Give only the number of lines below that contain the word "destruct".

——————————

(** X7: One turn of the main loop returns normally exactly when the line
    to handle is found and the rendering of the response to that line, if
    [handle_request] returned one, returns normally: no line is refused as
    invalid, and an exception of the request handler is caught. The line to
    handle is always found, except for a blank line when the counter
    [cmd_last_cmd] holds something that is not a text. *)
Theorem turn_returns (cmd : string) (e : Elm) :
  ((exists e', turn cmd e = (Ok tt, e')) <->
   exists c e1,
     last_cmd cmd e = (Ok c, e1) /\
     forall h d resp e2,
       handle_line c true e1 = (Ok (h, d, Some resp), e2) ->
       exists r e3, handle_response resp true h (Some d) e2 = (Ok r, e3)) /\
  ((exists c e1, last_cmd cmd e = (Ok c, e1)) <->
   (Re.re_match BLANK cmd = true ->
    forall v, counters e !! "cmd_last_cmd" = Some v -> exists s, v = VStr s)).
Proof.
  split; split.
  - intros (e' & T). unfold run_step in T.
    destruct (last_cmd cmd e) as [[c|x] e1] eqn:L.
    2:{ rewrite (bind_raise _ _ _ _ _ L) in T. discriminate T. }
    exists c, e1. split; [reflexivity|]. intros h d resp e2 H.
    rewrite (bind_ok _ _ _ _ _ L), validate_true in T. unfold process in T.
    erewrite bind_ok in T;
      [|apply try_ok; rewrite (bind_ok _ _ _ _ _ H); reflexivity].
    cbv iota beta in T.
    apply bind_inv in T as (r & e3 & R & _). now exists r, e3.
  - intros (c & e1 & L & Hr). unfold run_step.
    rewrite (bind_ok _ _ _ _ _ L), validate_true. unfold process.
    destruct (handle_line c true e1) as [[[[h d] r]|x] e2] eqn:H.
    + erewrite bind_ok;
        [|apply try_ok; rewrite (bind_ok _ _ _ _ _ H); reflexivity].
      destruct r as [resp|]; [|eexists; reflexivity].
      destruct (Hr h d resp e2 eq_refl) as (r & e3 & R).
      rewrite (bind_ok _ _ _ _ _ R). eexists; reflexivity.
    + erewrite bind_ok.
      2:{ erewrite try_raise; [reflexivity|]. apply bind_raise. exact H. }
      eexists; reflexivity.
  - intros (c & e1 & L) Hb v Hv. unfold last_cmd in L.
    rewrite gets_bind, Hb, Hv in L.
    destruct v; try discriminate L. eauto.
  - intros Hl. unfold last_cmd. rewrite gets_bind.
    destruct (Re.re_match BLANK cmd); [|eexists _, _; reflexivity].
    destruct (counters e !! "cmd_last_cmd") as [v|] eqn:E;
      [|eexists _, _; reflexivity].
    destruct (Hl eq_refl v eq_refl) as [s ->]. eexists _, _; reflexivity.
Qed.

——————————

**EXERCISE RESULT**.
8